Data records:
++++++

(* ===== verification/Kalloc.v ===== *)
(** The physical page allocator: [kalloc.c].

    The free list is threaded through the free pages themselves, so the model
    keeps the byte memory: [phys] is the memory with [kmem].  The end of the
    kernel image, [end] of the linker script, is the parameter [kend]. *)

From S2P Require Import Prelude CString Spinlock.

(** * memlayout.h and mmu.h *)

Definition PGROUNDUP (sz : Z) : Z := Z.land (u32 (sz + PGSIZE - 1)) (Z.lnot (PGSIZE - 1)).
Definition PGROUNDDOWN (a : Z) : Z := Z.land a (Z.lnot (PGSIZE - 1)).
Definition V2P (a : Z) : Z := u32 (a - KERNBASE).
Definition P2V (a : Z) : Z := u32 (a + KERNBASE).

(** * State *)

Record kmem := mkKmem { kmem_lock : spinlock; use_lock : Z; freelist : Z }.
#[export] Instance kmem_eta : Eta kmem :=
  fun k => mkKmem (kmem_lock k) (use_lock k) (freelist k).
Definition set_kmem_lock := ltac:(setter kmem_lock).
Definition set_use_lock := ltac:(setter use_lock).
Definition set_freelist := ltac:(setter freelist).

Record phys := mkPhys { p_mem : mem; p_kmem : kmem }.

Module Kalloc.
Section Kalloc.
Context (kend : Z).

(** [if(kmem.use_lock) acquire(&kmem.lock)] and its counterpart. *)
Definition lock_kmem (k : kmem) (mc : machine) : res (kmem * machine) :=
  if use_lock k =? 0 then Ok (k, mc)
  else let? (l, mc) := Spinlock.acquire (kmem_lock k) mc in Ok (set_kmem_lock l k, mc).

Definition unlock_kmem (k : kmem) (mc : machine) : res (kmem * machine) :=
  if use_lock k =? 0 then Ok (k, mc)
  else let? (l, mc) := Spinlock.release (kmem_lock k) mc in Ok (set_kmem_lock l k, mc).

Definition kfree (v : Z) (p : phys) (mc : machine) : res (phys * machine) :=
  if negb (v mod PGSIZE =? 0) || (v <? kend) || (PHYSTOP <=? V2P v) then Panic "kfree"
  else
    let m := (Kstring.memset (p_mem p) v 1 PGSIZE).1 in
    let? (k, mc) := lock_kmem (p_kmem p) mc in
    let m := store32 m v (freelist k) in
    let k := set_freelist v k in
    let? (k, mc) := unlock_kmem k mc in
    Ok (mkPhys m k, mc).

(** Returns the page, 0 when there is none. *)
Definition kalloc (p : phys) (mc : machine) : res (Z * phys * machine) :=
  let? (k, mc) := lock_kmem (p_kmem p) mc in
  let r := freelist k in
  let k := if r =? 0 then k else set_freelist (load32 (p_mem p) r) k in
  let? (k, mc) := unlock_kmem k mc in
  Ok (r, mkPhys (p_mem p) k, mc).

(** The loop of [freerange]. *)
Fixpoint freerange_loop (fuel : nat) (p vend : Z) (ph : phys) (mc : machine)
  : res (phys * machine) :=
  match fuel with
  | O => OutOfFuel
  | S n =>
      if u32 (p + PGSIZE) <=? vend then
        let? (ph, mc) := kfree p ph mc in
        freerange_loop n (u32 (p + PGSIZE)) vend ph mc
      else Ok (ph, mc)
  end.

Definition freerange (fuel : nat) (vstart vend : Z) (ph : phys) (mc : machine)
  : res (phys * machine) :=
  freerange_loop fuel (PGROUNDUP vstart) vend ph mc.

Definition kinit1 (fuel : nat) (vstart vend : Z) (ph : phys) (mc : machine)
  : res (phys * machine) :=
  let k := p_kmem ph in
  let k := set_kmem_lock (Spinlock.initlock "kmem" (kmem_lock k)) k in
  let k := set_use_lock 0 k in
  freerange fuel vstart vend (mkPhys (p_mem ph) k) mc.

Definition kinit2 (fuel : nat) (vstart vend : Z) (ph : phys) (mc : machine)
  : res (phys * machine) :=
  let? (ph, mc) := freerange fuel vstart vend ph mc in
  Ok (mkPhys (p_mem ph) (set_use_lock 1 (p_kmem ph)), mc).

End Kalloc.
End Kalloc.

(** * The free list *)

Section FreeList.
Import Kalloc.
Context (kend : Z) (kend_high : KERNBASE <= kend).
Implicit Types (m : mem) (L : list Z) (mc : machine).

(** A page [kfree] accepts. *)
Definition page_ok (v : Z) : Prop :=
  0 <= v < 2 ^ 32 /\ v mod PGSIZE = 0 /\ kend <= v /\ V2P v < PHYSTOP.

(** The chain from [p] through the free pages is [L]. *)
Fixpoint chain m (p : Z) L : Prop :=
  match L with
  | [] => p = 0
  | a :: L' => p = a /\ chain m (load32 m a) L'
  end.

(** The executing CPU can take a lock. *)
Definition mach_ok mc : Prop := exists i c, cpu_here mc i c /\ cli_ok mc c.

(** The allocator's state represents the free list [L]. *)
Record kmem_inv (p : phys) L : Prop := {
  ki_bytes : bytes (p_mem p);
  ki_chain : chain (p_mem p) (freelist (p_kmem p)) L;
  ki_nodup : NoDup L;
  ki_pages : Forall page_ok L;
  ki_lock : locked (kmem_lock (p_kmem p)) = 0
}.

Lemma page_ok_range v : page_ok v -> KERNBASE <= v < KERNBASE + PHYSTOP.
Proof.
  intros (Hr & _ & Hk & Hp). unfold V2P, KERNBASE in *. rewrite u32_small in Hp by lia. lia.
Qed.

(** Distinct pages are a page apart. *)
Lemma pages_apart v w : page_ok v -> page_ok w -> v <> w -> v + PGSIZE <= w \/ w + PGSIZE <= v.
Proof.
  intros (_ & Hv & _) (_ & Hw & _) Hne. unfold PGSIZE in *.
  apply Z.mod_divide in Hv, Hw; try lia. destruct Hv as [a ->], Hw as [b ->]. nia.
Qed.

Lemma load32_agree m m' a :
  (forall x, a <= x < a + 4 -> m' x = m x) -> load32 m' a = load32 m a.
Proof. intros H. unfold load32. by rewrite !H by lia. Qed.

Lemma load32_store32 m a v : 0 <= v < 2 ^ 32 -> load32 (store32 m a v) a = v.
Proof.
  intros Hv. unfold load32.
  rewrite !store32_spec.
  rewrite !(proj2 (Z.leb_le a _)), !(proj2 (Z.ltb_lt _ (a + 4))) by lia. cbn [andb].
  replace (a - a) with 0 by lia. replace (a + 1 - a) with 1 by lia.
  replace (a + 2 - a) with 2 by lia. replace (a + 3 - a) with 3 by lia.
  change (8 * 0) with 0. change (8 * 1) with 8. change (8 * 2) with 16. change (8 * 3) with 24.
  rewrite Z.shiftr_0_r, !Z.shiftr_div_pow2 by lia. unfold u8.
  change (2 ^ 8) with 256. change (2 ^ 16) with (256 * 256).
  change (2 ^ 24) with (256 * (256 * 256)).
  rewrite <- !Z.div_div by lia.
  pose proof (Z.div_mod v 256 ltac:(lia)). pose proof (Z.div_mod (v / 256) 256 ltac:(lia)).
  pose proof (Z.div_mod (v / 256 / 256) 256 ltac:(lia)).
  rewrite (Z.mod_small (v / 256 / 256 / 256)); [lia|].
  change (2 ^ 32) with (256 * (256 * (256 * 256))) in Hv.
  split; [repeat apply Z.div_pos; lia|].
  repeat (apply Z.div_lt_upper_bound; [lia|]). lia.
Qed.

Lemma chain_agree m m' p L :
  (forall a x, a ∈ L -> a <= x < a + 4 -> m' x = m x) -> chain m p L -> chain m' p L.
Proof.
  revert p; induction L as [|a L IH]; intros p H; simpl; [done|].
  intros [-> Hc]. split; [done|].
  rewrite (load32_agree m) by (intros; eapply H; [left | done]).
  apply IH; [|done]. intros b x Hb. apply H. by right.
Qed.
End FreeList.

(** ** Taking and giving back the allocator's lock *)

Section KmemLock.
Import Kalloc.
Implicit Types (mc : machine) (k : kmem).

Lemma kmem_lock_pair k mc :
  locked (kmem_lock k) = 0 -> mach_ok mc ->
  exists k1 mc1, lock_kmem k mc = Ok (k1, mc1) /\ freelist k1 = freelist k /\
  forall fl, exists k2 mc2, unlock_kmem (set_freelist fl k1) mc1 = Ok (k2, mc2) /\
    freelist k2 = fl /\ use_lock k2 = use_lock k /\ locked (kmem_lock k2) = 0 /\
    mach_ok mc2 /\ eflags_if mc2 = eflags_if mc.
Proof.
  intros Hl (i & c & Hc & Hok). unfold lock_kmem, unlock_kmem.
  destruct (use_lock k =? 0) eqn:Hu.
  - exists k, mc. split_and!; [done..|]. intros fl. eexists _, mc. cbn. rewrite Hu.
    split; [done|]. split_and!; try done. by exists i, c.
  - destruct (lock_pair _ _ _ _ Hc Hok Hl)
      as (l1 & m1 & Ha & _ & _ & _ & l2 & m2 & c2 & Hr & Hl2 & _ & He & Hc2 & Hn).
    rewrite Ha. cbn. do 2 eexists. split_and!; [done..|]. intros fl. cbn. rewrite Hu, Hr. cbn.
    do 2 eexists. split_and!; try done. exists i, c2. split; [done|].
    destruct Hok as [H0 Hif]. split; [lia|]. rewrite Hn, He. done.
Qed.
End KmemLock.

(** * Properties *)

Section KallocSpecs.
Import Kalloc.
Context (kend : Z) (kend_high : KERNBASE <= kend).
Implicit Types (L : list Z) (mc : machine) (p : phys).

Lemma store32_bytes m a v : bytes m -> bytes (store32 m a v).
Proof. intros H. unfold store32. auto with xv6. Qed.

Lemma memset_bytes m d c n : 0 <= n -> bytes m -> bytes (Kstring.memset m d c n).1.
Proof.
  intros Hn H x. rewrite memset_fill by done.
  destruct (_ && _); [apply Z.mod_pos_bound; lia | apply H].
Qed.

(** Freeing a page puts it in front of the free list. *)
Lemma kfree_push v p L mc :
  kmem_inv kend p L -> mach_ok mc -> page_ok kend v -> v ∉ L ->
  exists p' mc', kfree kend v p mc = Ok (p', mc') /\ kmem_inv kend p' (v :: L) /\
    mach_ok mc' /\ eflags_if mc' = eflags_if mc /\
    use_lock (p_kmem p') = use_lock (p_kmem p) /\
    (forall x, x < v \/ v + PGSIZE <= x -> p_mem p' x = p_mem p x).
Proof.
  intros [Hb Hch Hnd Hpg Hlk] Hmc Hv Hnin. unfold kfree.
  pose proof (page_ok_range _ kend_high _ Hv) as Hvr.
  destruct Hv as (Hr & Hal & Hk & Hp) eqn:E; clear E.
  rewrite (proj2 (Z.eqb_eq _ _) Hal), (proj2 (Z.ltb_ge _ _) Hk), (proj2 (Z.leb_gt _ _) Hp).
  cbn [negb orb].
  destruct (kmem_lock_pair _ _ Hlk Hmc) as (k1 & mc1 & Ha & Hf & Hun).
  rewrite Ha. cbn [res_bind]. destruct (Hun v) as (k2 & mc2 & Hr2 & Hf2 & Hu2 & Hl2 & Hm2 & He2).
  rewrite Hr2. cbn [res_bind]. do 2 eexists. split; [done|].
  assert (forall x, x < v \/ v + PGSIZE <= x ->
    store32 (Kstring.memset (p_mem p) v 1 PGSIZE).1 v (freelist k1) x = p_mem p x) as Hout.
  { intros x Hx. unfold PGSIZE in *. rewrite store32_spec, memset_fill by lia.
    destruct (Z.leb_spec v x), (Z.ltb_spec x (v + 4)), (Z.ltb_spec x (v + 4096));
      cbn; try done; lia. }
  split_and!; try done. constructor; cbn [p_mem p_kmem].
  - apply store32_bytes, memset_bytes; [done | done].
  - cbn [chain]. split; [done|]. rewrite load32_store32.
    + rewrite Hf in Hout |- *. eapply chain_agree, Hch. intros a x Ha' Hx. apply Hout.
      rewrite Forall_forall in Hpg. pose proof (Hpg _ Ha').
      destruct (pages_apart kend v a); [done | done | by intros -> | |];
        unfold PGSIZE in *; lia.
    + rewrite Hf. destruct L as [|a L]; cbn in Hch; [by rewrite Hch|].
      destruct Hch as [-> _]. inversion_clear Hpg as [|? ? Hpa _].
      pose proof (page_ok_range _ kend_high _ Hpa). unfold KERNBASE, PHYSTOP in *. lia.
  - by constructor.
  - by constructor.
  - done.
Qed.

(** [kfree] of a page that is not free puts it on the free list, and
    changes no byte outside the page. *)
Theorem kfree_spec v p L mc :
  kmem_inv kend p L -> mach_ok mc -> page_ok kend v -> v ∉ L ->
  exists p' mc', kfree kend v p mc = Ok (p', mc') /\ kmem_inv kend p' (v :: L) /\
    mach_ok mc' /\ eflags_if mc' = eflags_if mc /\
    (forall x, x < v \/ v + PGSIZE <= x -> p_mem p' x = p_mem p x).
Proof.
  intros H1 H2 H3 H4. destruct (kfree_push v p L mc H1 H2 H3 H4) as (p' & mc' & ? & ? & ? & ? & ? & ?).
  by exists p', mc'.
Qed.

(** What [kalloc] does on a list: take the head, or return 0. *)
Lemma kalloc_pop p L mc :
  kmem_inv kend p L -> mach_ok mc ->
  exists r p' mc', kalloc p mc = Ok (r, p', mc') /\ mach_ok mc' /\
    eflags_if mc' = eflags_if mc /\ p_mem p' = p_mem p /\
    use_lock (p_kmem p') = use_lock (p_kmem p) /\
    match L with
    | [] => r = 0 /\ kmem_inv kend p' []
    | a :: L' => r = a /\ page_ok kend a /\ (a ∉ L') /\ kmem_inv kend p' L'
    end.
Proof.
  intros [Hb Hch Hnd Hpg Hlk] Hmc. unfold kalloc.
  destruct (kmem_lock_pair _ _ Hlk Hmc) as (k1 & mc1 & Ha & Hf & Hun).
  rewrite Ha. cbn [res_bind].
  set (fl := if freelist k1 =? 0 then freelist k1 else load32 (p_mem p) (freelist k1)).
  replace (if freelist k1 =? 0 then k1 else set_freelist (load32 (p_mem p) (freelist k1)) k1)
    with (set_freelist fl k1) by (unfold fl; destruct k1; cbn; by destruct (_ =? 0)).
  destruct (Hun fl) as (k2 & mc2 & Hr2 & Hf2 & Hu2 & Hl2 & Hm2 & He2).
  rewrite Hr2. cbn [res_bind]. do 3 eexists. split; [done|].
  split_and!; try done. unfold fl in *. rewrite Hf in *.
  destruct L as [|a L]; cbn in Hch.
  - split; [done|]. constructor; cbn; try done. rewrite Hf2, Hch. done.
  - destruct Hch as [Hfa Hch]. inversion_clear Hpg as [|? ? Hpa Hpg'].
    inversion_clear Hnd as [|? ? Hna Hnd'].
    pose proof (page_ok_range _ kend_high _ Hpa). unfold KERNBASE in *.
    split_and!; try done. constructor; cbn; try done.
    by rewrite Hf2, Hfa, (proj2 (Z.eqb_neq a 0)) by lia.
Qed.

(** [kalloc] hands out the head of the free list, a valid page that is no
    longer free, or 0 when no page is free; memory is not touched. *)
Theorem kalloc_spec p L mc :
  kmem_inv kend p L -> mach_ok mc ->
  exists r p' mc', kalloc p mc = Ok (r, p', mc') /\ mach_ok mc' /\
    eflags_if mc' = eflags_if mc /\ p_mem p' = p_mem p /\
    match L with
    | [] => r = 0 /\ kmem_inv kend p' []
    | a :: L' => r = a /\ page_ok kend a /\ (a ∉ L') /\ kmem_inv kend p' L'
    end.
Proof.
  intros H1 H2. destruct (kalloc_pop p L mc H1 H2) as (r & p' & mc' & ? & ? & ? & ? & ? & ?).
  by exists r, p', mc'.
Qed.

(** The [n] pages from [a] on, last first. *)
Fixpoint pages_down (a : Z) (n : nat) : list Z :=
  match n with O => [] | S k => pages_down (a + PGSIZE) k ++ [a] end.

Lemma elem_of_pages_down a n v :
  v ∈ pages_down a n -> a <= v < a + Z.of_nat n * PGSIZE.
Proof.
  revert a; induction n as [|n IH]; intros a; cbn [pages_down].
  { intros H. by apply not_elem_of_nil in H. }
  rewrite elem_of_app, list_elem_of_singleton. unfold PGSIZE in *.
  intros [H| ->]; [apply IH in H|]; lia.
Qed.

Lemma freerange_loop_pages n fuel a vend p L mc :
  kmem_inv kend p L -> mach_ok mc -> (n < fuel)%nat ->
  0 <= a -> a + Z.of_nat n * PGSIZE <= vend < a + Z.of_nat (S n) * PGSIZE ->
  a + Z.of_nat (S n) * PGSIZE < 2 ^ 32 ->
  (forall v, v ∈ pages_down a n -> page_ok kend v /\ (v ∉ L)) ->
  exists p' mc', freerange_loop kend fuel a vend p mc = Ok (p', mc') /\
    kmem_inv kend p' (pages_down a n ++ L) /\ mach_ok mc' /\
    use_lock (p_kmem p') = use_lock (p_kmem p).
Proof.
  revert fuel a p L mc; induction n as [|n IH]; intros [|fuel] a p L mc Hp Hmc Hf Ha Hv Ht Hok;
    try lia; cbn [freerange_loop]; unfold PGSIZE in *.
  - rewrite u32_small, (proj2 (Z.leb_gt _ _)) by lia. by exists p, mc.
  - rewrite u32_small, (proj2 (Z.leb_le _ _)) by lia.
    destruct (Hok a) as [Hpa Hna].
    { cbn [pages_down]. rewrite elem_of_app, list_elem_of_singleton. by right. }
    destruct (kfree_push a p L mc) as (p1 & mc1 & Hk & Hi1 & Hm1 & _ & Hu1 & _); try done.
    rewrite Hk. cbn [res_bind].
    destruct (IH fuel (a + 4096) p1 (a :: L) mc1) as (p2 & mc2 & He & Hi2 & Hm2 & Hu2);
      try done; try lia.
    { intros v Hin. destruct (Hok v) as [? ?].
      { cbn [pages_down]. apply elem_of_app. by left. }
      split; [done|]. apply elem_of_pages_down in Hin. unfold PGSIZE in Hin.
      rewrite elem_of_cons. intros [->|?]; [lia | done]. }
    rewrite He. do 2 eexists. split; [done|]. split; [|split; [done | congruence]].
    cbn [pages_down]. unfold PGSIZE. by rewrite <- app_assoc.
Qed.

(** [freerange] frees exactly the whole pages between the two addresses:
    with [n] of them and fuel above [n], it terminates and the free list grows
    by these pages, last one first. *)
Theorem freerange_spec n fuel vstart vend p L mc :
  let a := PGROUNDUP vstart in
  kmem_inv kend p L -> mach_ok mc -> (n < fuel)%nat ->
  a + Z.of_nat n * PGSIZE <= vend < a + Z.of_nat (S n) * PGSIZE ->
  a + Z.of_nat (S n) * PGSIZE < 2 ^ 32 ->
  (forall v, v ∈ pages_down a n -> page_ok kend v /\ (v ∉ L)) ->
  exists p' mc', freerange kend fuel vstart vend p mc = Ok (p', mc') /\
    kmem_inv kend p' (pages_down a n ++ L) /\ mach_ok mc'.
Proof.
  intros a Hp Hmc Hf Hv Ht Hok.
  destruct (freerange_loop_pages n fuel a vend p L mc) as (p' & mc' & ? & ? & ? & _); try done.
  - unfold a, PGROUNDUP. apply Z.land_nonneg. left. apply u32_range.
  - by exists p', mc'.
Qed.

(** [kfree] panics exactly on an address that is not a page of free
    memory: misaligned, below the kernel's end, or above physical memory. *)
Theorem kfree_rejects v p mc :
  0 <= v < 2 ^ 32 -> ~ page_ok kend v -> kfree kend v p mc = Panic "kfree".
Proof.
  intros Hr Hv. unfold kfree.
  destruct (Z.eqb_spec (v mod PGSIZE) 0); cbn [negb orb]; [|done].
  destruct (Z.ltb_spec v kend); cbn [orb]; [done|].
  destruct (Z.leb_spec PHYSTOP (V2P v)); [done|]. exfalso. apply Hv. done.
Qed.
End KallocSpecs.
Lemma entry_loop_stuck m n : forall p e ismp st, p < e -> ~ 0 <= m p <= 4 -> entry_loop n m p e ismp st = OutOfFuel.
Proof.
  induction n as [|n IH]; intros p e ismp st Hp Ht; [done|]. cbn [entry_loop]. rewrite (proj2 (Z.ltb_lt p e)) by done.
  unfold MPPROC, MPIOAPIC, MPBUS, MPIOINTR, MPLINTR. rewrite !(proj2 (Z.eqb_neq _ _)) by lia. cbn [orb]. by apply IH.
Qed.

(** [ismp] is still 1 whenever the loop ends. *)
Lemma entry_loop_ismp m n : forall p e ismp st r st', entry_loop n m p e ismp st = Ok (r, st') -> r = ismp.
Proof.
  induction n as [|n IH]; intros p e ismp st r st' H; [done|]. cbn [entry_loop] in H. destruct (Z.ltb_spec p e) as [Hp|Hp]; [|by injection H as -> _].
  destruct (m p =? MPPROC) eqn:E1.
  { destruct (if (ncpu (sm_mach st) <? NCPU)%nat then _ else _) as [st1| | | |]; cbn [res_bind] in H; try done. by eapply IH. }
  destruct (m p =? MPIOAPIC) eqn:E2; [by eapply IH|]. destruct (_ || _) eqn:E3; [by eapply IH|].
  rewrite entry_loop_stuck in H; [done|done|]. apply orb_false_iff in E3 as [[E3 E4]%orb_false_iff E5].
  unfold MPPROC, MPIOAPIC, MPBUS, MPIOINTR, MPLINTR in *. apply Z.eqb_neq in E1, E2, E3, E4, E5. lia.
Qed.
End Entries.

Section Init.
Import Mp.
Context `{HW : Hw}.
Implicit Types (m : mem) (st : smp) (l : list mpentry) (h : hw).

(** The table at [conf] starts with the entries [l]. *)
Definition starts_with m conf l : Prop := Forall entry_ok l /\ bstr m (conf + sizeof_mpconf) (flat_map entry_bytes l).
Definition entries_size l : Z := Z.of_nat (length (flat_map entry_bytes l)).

++++++

* [TASK DIRECTIONS]: Set down, exactly as they appear above, all lines from the one that has "Lemma store32_bytes m" down to the one that has "destruct Hch as [->", including those two and no others.

* [TASK RESULT]:
Lemma store32_bytes m a v : bytes m -> bytes (store32 m a v).
Proof. intros H. unfold store32. auto with xv6. Qed.

Lemma memset_bytes m d c n : 0 <= n -> bytes m -> bytes (Kstring.memset m d c n).1.
Proof.
  intros Hn H x. rewrite memset_fill by done.
  destruct (_ && _); [apply Z.mod_pos_bound; lia | apply H].
Qed.

(** Freeing a page puts it in front of the free list. *)
Lemma kfree_push v p L mc :
  kmem_inv kend p L -> mach_ok mc -> page_ok kend v -> v ∉ L ->
  exists p' mc', kfree kend v p mc = Ok (p', mc') /\ kmem_inv kend p' (v :: L) /\
    mach_ok mc' /\ eflags_if mc' = eflags_if mc /\
    use_lock (p_kmem p') = use_lock (p_kmem p) /\
    (forall x, x < v \/ v + PGSIZE <= x -> p_mem p' x = p_mem p x).
Proof.
  intros [Hb Hch Hnd Hpg Hlk] Hmc Hv Hnin. unfold kfree.
  pose proof (page_ok_range _ kend_high _ Hv) as Hvr.
  destruct Hv as (Hr & Hal & Hk & Hp) eqn:E; clear E.
  rewrite (proj2 (Z.eqb_eq _ _) Hal), (proj2 (Z.ltb_ge _ _) Hk), (proj2 (Z.leb_gt _ _) Hp).
  cbn [negb orb].
  destruct (kmem_lock_pair _ _ Hlk Hmc) as (k1 & mc1 & Ha & Hf & Hun).
  rewrite Ha. cbn [res_bind]. destruct (Hun v) as (k2 & mc2 & Hr2 & Hf2 & Hu2 & Hl2 & Hm2 & He2).
  rewrite Hr2. cbn [res_bind]. do 2 eexists. split; [done|].
  assert (forall x, x < v \/ v + PGSIZE <= x ->
    store32 (Kstring.memset (p_mem p) v 1 PGSIZE).1 v (freelist k1) x = p_mem p x) as Hout.
  { intros x Hx. unfold PGSIZE in *. rewrite store32_spec, memset_fill by lia.
    destruct (Z.leb_spec v x), (Z.ltb_spec x (v + 4)), (Z.ltb_spec x (v + 4096));
      cbn; try done; lia. }
  split_and!; try done. constructor; cbn [p_mem p_kmem].
  - apply store32_bytes, memset_bytes; [done | done].
  - cbn [chain]. split; [done|]. rewrite load32_store32.
    + rewrite Hf in Hout |- *. eapply chain_agree, Hch. intros a x Ha' Hx. apply Hout.
      rewrite Forall_forall in Hpg. pose proof (Hpg _ Ha').
      destruct (pages_apart kend v a); [done | done | by intros -> | |];
        unfold PGSIZE in *; lia.
    + rewrite Hf. destruct L as [|a L]; cbn in Hch; [by rewrite Hch|].
      destruct Hch as [-> _]. inversion_clear Hpg as [|? ? Hpa _].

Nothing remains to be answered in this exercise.